Set every entry down again exactly, omitting none.

***** Extracted entries *****

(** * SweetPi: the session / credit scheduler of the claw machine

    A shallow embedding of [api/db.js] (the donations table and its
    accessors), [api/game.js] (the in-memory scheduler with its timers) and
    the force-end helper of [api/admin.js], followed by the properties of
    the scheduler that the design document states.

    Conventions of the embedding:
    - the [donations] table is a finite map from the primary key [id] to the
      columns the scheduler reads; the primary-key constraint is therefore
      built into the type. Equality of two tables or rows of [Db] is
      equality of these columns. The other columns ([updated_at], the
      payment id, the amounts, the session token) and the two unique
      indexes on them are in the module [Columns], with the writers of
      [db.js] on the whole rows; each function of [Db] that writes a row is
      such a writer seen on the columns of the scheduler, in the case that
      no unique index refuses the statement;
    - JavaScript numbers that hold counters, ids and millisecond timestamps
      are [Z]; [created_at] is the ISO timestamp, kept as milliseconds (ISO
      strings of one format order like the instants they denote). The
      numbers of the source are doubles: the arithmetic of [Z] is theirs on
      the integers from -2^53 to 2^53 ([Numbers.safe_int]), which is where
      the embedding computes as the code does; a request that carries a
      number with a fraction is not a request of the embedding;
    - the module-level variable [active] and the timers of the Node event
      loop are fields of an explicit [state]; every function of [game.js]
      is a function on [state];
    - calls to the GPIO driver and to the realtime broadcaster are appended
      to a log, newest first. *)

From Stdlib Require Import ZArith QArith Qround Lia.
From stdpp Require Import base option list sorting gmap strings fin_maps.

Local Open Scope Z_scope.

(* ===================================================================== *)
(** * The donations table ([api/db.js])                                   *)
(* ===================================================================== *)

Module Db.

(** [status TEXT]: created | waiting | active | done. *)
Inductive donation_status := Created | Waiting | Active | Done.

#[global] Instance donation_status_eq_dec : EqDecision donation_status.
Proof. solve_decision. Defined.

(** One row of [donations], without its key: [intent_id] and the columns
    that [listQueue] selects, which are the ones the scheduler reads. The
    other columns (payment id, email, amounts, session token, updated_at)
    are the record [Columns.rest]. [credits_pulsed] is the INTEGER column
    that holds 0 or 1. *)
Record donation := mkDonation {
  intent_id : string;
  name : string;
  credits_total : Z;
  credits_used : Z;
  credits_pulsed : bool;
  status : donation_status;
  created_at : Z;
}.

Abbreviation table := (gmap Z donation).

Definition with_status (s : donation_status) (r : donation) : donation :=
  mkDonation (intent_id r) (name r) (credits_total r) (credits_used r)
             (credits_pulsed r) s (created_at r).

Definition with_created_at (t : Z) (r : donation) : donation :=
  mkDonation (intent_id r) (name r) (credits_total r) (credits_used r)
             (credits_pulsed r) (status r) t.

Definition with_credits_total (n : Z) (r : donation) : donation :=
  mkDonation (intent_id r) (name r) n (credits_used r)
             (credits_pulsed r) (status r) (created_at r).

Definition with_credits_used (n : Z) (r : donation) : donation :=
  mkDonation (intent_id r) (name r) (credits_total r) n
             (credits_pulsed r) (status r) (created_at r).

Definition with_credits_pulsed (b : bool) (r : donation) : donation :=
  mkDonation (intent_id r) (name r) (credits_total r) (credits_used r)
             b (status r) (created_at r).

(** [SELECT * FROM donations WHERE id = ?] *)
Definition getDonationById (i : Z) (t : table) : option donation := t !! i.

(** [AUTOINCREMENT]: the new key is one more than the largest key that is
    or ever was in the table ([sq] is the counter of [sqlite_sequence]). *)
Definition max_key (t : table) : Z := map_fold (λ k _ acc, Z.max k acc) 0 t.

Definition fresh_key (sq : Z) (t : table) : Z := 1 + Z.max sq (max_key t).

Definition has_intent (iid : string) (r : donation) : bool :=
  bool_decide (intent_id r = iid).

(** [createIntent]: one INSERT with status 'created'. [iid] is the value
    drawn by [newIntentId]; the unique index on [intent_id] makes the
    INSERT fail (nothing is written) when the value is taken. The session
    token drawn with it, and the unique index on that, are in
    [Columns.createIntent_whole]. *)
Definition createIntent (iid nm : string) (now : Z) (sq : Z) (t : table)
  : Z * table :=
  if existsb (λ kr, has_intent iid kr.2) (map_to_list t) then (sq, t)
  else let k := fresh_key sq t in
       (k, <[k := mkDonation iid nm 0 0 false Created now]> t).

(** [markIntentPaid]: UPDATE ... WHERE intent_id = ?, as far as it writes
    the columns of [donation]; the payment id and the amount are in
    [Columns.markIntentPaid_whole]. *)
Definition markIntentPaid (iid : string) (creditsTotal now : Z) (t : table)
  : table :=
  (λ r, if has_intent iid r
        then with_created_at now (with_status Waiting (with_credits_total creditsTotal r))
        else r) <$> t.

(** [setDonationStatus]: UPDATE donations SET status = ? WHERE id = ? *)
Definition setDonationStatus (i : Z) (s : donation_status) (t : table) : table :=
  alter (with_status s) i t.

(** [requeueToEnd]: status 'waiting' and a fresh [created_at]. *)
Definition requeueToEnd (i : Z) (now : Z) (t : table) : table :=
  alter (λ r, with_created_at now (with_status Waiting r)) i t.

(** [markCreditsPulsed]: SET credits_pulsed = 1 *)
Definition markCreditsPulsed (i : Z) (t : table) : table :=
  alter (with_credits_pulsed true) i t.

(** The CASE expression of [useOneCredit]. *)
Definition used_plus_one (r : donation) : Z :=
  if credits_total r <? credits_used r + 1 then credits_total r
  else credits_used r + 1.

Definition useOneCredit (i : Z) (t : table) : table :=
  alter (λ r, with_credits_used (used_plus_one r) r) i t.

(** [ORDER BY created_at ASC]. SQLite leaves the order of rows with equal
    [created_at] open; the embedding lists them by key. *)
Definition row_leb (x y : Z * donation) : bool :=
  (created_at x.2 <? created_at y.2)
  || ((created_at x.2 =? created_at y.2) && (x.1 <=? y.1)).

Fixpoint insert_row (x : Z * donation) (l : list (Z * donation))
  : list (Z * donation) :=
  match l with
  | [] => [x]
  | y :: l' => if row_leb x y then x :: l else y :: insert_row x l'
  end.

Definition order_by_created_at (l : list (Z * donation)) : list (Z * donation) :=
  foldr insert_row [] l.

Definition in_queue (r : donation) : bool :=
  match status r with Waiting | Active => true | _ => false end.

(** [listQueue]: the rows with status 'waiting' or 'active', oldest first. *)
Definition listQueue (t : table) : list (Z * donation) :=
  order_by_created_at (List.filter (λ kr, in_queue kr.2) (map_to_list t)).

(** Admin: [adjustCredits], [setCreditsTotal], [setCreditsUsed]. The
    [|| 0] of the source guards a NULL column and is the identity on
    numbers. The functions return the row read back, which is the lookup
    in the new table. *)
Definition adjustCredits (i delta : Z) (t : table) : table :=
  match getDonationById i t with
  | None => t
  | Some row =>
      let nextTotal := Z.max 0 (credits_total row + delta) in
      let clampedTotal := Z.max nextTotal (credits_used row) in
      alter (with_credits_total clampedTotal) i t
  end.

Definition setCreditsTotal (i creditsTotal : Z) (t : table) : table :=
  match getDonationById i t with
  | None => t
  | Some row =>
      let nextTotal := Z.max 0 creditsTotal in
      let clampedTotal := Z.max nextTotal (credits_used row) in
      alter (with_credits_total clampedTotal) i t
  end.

*****

> Solution for this problem:
(** * SweetPi: the session / credit scheduler of the claw machine

    A shallow embedding of [api/db.js] (the donations table and its
    accessors), [api/game.js] (the in-memory scheduler with its timers) and
    the force-end helper of [api/admin.js], followed by the properties of
    the scheduler that the design document states.

    Conventions of the embedding:
    - the [donations] table is a finite map from the primary key [id] to the
      columns the scheduler reads; the primary-key constraint is therefore
      built into the type. Equality of two tables or rows of [Db] is
      equality of these columns. The other columns ([updated_at], the
      payment id, the amounts, the session token) and the two unique
      indexes on them are in the module [Columns], with the writers of
      [db.js] on the whole rows; each function of [Db] that writes a row is
      such a writer seen on the columns of the scheduler, in the case that
      no unique index refuses the statement;
    - JavaScript numbers that hold counters, ids and millisecond timestamps
      are [Z]; [created_at] is the ISO timestamp, kept as milliseconds (ISO
      strings of one format order like the instants they denote). The
      numbers of the source are doubles: the arithmetic of [Z] is theirs on
      the integers from -2^53 to 2^53 ([Numbers.safe_int]), which is where
      the embedding computes as the code does; a request that carries a
      number with a fraction is not a request of the embedding;
    - the module-level variable [active] and the timers of the Node event
      loop are fields of an explicit [state]; every function of [game.js]
      is a function on [state];
    - calls to the GPIO driver and to the realtime broadcaster are appended
      to a log, newest first. *)

From Stdlib Require Import ZArith QArith Qround Lia.
From stdpp Require Import base option list sorting gmap strings fin_maps.

Local Open Scope Z_scope.

(* ===================================================================== *)
(** * The donations table ([api/db.js])                                   *)
(* ===================================================================== *)

Module Db.

(** [status TEXT]: created | waiting | active | done. *)
Inductive donation_status := Created | Waiting | Active | Done.

#[global] Instance donation_status_eq_dec : EqDecision donation_status.
Proof. solve_decision. Defined.

(** One row of [donations], without its key: [intent_id] and the columns
    that [listQueue] selects, which are the ones the scheduler reads. The
    other columns (payment id, email, amounts, session token, updated_at)
    are the record [Columns.rest]. [credits_pulsed] is the INTEGER column
    that holds 0 or 1. *)
Record donation := mkDonation {
  intent_id : string;
  name : string;
  credits_total : Z;
  credits_used : Z;
  credits_pulsed : bool;
  status : donation_status;
  created_at : Z;
}.

Abbreviation table := (gmap Z donation).

Definition with_status (s : donation_status) (r : donation) : donation :=
  mkDonation (intent_id r) (name r) (credits_total r) (credits_used r)
             (credits_pulsed r) s (created_at r).

Definition with_created_at (t : Z) (r : donation) : donation :=
  mkDonation (intent_id r) (name r) (credits_total r) (credits_used r)
             (credits_pulsed r) (status r) t.

Definition with_credits_total (n : Z) (r : donation) : donation :=
  mkDonation (intent_id r) (name r) n (credits_used r)
             (credits_pulsed r) (status r) (created_at r).

Definition with_credits_used (n : Z) (r : donation) : donation :=
  mkDonation (intent_id r) (name r) (credits_total r) n
             (credits_pulsed r) (status r) (created_at r).

Definition with_credits_pulsed (b : bool) (r : donation) : donation :=
  mkDonation (intent_id r) (name r) (credits_total r) (credits_used r)
             b (status r) (created_at r).

(** [SELECT * FROM donations WHERE id = ?] *)
Definition getDonationById (i : Z) (t : table) : option donation := t !! i.

(** [AUTOINCREMENT]: the new key is one more than the largest key that is
    or ever was in the table ([sq] is the counter of [sqlite_sequence]). *)
Definition max_key (t : table) : Z := map_fold (λ k _ acc, Z.max k acc) 0 t.

Definition fresh_key (sq : Z) (t : table) : Z := 1 + Z.max sq (max_key t).

Definition has_intent (iid : string) (r : donation) : bool :=
  bool_decide (intent_id r = iid).

(** [createIntent]: one INSERT with status 'created'. [iid] is the value
    drawn by [newIntentId]; the unique index on [intent_id] makes the
    INSERT fail (nothing is written) when the value is taken. The session
    token drawn with it, and the unique index on that, are in
    [Columns.createIntent_whole]. *)
Definition createIntent (iid nm : string) (now : Z) (sq : Z) (t : table)
  : Z * table :=
  if existsb (λ kr, has_intent iid kr.2) (map_to_list t) then (sq, t)
  else let k := fresh_key sq t in
       (k, <[k := mkDonation iid nm 0 0 false Created now]> t).

(** [markIntentPaid]: UPDATE ... WHERE intent_id = ?, as far as it writes
    the columns of [donation]; the payment id and the amount are in
    [Columns.markIntentPaid_whole]. *)
Definition markIntentPaid (iid : string) (creditsTotal now : Z) (t : table)
  : table :=
  (λ r, if has_intent iid r
        then with_created_at now (with_status Waiting (with_credits_total creditsTotal r))
        else r) <$> t.

(** [setDonationStatus]: UPDATE donations SET status = ? WHERE id = ? *)
Definition setDonationStatus (i : Z) (s : donation_status) (t : table) : table :=
  alter (with_status s) i t.

(** [requeueToEnd]: status 'waiting' and a fresh [created_at]. *)
Definition requeueToEnd (i : Z) (now : Z) (t : table) : table :=
  alter (λ r, with_created_at now (with_status Waiting r)) i t.

(** [markCreditsPulsed]: SET credits_pulsed = 1 *)
Definition markCreditsPulsed (i : Z) (t : table) : table :=
  alter (with_credits_pulsed true) i t.

(** The CASE expression of [useOneCredit]. *)
Definition used_plus_one (r : donation) : Z :=
  if credits_total r <? credits_used r + 1 then credits_total r
  else credits_used r + 1.

Definition useOneCredit (i : Z) (t : table) : table :=
  alter (λ r, with_credits_used (used_plus_one r) r) i t.

(** [ORDER BY created_at ASC]. SQLite leaves the order of rows with equal
    [created_at] open; the embedding lists them by key. *)
Definition row_leb (x y : Z * donation) : bool :=
  (created_at x.2 <? created_at y.2)
  || ((created_at x.2 =? created_at y.2) && (x.1 <=? y.1)).

Fixpoint insert_row (x : Z * donation) (l : list (Z * donation))
  : list (Z * donation) :=
  match l with
  | [] => [x]
  | y :: l' => if row_leb x y then x :: l else y :: insert_row x l'
  end.

Definition order_by_created_at (l : list (Z * donation)) : list (Z * donation) :=
  foldr insert_row [] l.

Definition in_queue (r : donation) : bool :=
  match status r with Waiting | Active => true | _ => false end.

(** [listQueue]: the rows with status 'waiting' or 'active', oldest first. *)
Definition listQueue (t : table) : list (Z * donation) :=
  order_by_created_at (List.filter (λ kr, in_queue kr.2) (map_to_list t)).

(** Admin: [adjustCredits], [setCreditsTotal], [setCreditsUsed]. The
    [|| 0] of the source guards a NULL column and is the identity on
    numbers. The functions return the row read back, which is the lookup
    in the new table. *)
Definition adjustCredits (i delta : Z) (t : table) : table :=
  match getDonationById i t with
  | None => t
  | Some row =>
      let nextTotal := Z.max 0 (credits_total row + delta) in
      let clampedTotal := Z.max nextTotal (credits_used row) in
      alter (with_credits_total clampedTotal) i t
  end.

Definition setCreditsTotal (i creditsTotal : Z) (t : table) : table :=
  match getDonationById i t with
  | None => t
  | Some row =>
      let nextTotal := Z.max 0 creditsTotal in
      let clampedTotal := Z.max nextTotal (credits_used row) in
      alter (with_credits_total clampedTotal) i t
  end.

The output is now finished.